Jakob Junis a victim of home run in Royals loss
The Royals offense came to life late, but they’d dug too deep a hole to climb out in the final two innings. Instead they dropped their fourth consecutive game and put the Angels in position to potentially sweep the three-game series on Sunday.
Royals starting pitcher Jakob Junis made too many mistakes against an opportunistic Angels squad that got home runs from Mike Trout and Shohei Ohtani as the Royals lost 6-3 in front of an announced 43,415 at Angel Stadium on Saturday night.
Whit Merrifield had two hits and two RBIs to lead the Royals (15-31), who’d scored four runs in their previous three games. They scored three runs in the eighth inning once they got into the Angels’ bullpen, and they brought the go-ahead run to the plate. However, they couldn’t come up with a game-changing hit.
“The first five guys are the guys that are producing the runs,” Royals manager Ned Yost said. “When the bottom of our order gets on base, we score runs and that was the case tonight.”
The three-run eighth started with back-to-back singles by the No. 8 and No. 9 hitters, Martin Maldonado and Billy Hamilton, and Merrifield’s two-run double assured the Royals wouldn’t get shut out.
Merrifield scored when Adalberto Mondesi’s single dropped into shallow center field to make it a two-run game, 5-3. The inning ended with two runners on and Jorge Soler, who leads the team with 10 home runs, at the plate. Soler struck out.
“Whether it’s the bottom of the lineup, top of the lineup, we string a couple hits together it can be contagious,” Merrifield said.
Junis (3-5) gave up two home runs and two doubles, and those four hits accounted for the majority of the damage. He allowed five runs (four earned), six hits and two walks in seven innings.
After having walked a career-high five in his last start — a 6-1 loss to the Phillies — Junis didn’t walk a batter until the sixth inning.
“I was commanding my fastball to both sides of the plate,” Junis said. “I felt like I was in a groove. Right where Maldy was setting up, I was throwing it in there. Walks are going to happen. As long as you can limit them to one or two a game, usually it’s not going too bad. I never want five like I did last time.”
Trout’s 250th career home run, a 473-foot colossal blast, gave the Angels (22-23) a 1-0 lead with one out in the first inning. Trout joined Alex Rodriguez as the only players with 250 homers and 150 stolen bases prior to turning 28.
The Angels also scored within the first two batters of the second inning. Kole Calhoun’s leadoff double to left field put him in scoring position for Jonathan Lucroy. Lucroy singled up the middle to score Calhoun and give their starter Griffin Canning an early two-run edge.
Canning, a second-round pick in 2017, made those runs stand up for most of the night. The rookie came into the night having made all three of his previous starts in the majors this season. His longest of those three outings went 5 1/3 innings.
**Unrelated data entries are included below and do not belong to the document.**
(* ===== verification/PlayLog.v ===== *)
(** * The play log (services/korrid/src/host/play_log.rs)

    One document per person and game lists the completed plays. A play is added
    once, however often its completion is replayed; the document stays within
    its size by forgetting its oldest plays, never the one being added. *)

From Stdlib Require Import SpecFloat.
From S2P Require Import Prelude Text Decimal Hold Floats Programs Files.

(** ** Data *)

#[export] Instance spec_float_eq_dec : EqDecision spec_float.
Proof. solve_decision. Defined.

Record PlayEntry := MkEntry {
  occurred_at : string;
  duration_seconds : f64;
  release_id : option string;
}.

Record PlayLog := MkPlayLog { log_user : string; log_game : string; entries : list PlayEntry }.

Record PlayHistoryKey := MkKey { user_id : string; game_id : string }.

Inductive PlayLogError : Type := Storage | AggregateOverflow.

Record PlayStats := MkStats { last_played : option string; play_count : Z; total_playtime_seconds : f64 }.

#[export] Instance PlayEntry_eq_dec : EqDecision PlayEntry.
Proof. solve_decision. Defined.

Definition play_log_text (e : PlayLogError) : string :=
  match e with
  | Storage => "play log storage is unavailable"
  | AggregateOverflow => "play log aggregate exceeds the finite wire-number range"
  end.

Definition PLAY_LOG_DIRECTORY : string := "play-log".
Definition MAX_PLAY_LOG_BYTES : Z := 4 * 1024 * 1024.
Definition NAME_MAX : Z := 255.

Definition root : path := [PLAY_LOG_DIRECTORY].

(** *** Numbers *)

Definition f64_finite (x : f64) : bool :=
  match x with S754_zero _ | S754_finite _ _ _ => true | _ => false end.

(** [==] of [f64]: a NaN is not equal to itself, the zeros are equal. *)
Definition f64_eq (a b : f64) : bool := match SFcompare a b with Some Eq => true | _ => false end.

(** [==] of entries. *)
Definition entry_eq (a b : PlayEntry) : bool :=
  bool_decide (occurred_at a = occurred_at b) && f64_eq (duration_seconds a) (duration_seconds b)
  && bool_decide (release_id a = release_id b).

(** The integer part, towards zero. *)
Definition f64_trunc (x : f64) : option Z :=
  match x with
  | S754_zero _ => Some 0
  | S754_finite s m e =>
      let magnitude := if 0 <=? e then Z.pos m * 2 ^ e else Z.pos m / 2 ^ (- e) in
      Some (if s then - magnitude else magnitude)
  | _ => None
  end.

(** [fract() == 0.0]; an infinity has the fraction NaN. *)
Definition f64_integral (x : f64) : bool :=
  match x with
  | S754_zero _ => true
  | S754_finite _ m e => (0 <=? e) || (Z.pos m mod 2 ^ (- e) =? 0)
  | _ => false
  end.

Definition i64_min : Z := - 2 ^ 63.
Definition i64_max : Z := 2 ^ 63 - 1.

(** How a number is written, and what is read of it. *)
Inductive JsonNumber : Type := Integer (z : Z) | Float (x : f64).

Definition f64_le (a b : f64) : bool := match SFcompare a b with Some Lt | Some Eq => true | _ => false end.

(** [as i64] saturates. *)
Definition serialize_legacy_number (value : f64) : JsonNumber :=
  if f64_integral value && f64_le (f64_of_Z i64_min) value && f64_le value (f64_of_Z i64_max)
  then Integer (Z.max i64_min (Z.min i64_max (default 0 (f64_trunc value))))
  else Float value.

(** JSON and time stamps, of serde_json and chrono. [json_float] is what a number
    with a fraction reads back as. *)
Class PlayCodec := {
  to_vec_pretty : PlayLog -> result string string;
  log_from_slice : string -> result string PlayLog;
  json_float : f64 -> f64;
  rfc3339_instant : string -> option Z;
  to_rfc3339_millis : Z -> option string;
}.

Section play_log.
Context `{Sv : !Services} `{PC : !PlayCodec}.

Notation program A := (prog Op Reply A).

Definition number_value (n : JsonNumber) : f64 :=
  match n with Integer z => f64_of_Z z | Float x => json_float x end.

Definition reread_entry (e : PlayEntry) : PlayEntry :=
  MkEntry (occurred_at e) (number_value (serialize_legacy_number (duration_seconds e))) (release_id e).

Definition reread_log (l : PlayLog) : PlayLog :=
  MkPlayLog (log_user l) (log_game l) (reread_entry <$> entries l).

(** ** Time stamps and entries *)

Definition parse_rfc3339 (value : string) : option Z := rfc3339_instant value.

Definition format_rfc3339_millis (epoch_millis : Z) : result PlayLogError string :=
  ok_or (to_rfc3339_millis epoch_millis) Storage.

Definition validate_entry (e : PlayEntry) : result PlayLogError unit :=
  if is_none (parse_rfc3339 (occurred_at e)) || negb (f64_finite (duration_seconds e))
     || f64_lt (duration_seconds e) f64_zero
  then Err Storage else Ok ().

(** ** Names *)

Definition uri_unreserved (a : ascii) : bool :=
  is_ascii_digit a || between 65 (byte a) 90 || between 97 (byte a) 122
  || existsb (fun b => byte a =? b) [45; 95; 46; 33; 126; 42; 39; 40; 41].

Definition upper_hex (d : Z) : ascii := if d <? 10 then digit d else ascii_of_N (Z.to_N (55 + d)).

Definition percent (a : ascii) : text :=
  ["%"%char; upper_hex (byte a / 16); upper_hex (byte a mod 16)].

Definition encode_char (a : ascii) : text := if uri_unreserved a then [a] else percent a.

Definition encode_uri_component (value : string) : string := of_text (concat (encode_char <$> to_text value)).

Definition validate_person_id (person : string) : result PlayLogError unit :=
  let encoded := encode_uri_component person in
  if str_is_empty person || bool_decide (encoded = ".") || bool_decide (encoded = "..")
     || (NAME_MAX <? str_len encoded)
  then Err Storage else Ok ().

Definition validate_history_key (key : PlayHistoryKey) : result PlayLogError unit :=
  match validate_person_id (user_id key) with
  | Err e => Err e
  | Ok _ =>
      if str_is_empty (game_id key) || (NAME_MAX <? str_len (encode_uri_component (game_id key)) + 5)
      then Err Storage else Ok ()
  end.

Definition file_name (game : string) : string := encode_uri_component game +:+ ".json".

Definition user_directory (key : PlayHistoryKey) : path := root ++ [encode_uri_component (user_id key)].

Definition path_for (key : PlayHistoryKey) : path := user_directory key ++ [file_name (game_id key)].

Definition valid_log (log : PlayLog) (key : PlayHistoryKey) : bool :=
  bool_decide (log_user log = user_id key) && bool_decide (log_game log = game_id key)
  && forallb (fun e => is_ok (validate_entry e)) (entries log).

Definition empty_log (key : PlayHistoryKey) : PlayLog := MkPlayLog (user_id key) (game_id key) [].

(** ** Files *)

Definition storage {T} (r : result IoError T) : result PlayLogError T := map_err (fun _ => Storage) r.

Definition exposed (mode : Z) : bool := negb (Z.land mode 63 =? 0).

Definition private_directory (m : Metadata) : bool :=
  match m with MetaDirectory mode => negb (exposed mode) | _ => false end.

Definition existing_private_directory (p : path) : program (result PlayLogError bool) :=
  Do (Stat p) (fun r =>
    Ret (match r with
         | Err NotFound => Ok false
         | Err _ => Err Storage
         | Ok m => if private_directory m then Ok true else Err Storage
         end)).

Definition sync_directory (p : path) : program (result PlayLogError unit) :=
  Do (SyncDir p) (fun r => Ret (storage r)).

Definition check_private_directory (p : path) : program (result PlayLogError unit) :=
  Do (Stat p) (fun r =>
    Ret (match r with Ok m => if private_directory m then Ok () else Err Storage | Err _ => Err Storage end)).

Definition ensure_private_directory (p : path) : program (result PlayLogError unit) :=
  Do (Exists p) (fun there =>
    if there then check_private_directory p
    else Do (MkDir p 448) (fun r =>
      match r with
      | Ok _ => step! _ <- sync_directory (parent p) ;; check_private_directory p
      | Err AlreadyExists => check_private_directory p
      | Err _ => Ret (Err Storage)
      end)).

Definition read_bounded_private (p : path) (limit : Z) : program (result PlayLogError (option string)) :=
  Do (Stat p) (fun r =>
    match r with
    | Err NotFound => Ret (Ok None)
    | Ok (MetaFile mode len) =>
        if exposed mode || (limit <? len) then Ret (Err Storage)
        else Do (ReadFile p (limit + 1)) (fun r =>
          Ret (match r with
               | Ok bytes => if limit <? str_len bytes then Err Storage else Ok (Some bytes)
               | Err _ => Err Storage
               end))
    | _ => Ret (Err Storage)
    end).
Against the Royals recently-struggling offense, Canning didn’t even give up his first hit until Hunter Dozier lined a single to center in the fifth inning.
The score remained 2-0 until the sixth inning when Junis walked Trout and Ohtani jumped on a fastball that wasn’t as far inside as intended. Ohtani smacked it for a high-arcing two-run homer to right field.
“There’s definitely frustration any time you give up a home run like that in the sixth inning,” Junis said. “It’s not the first time that’s happened to me. It’s been an issue that I’ve been working on, trying to get better at. All I can say is at least it wasn’t a middle-middle pitch. We went it. We got it in there. It just wasn’t far enough in. He took advantage of it. He’s a good hitter.”
The next batter, Andrelton Simmons doubled off the left field wall, and Alex Gordon’s errant throw to second enabled Simmons to advance to third. Calhoun’s sacrifice fly brought in the inning’s third run (unearned).
Canning finished the night having not allowed a run on three hits and one walk in seven innings.
The Royals clawed back within striking distance with three runs in the top of the eighth, but with two outs and two on in the bottom of the inning, Royals reliever Jake Diekman gave up an RBI double down the left field line to Jonathan Lucroy to give the Angels a three-run edge going into the ninth.
The Royals’ seven, eight and nine hitters went down in order in the ninth.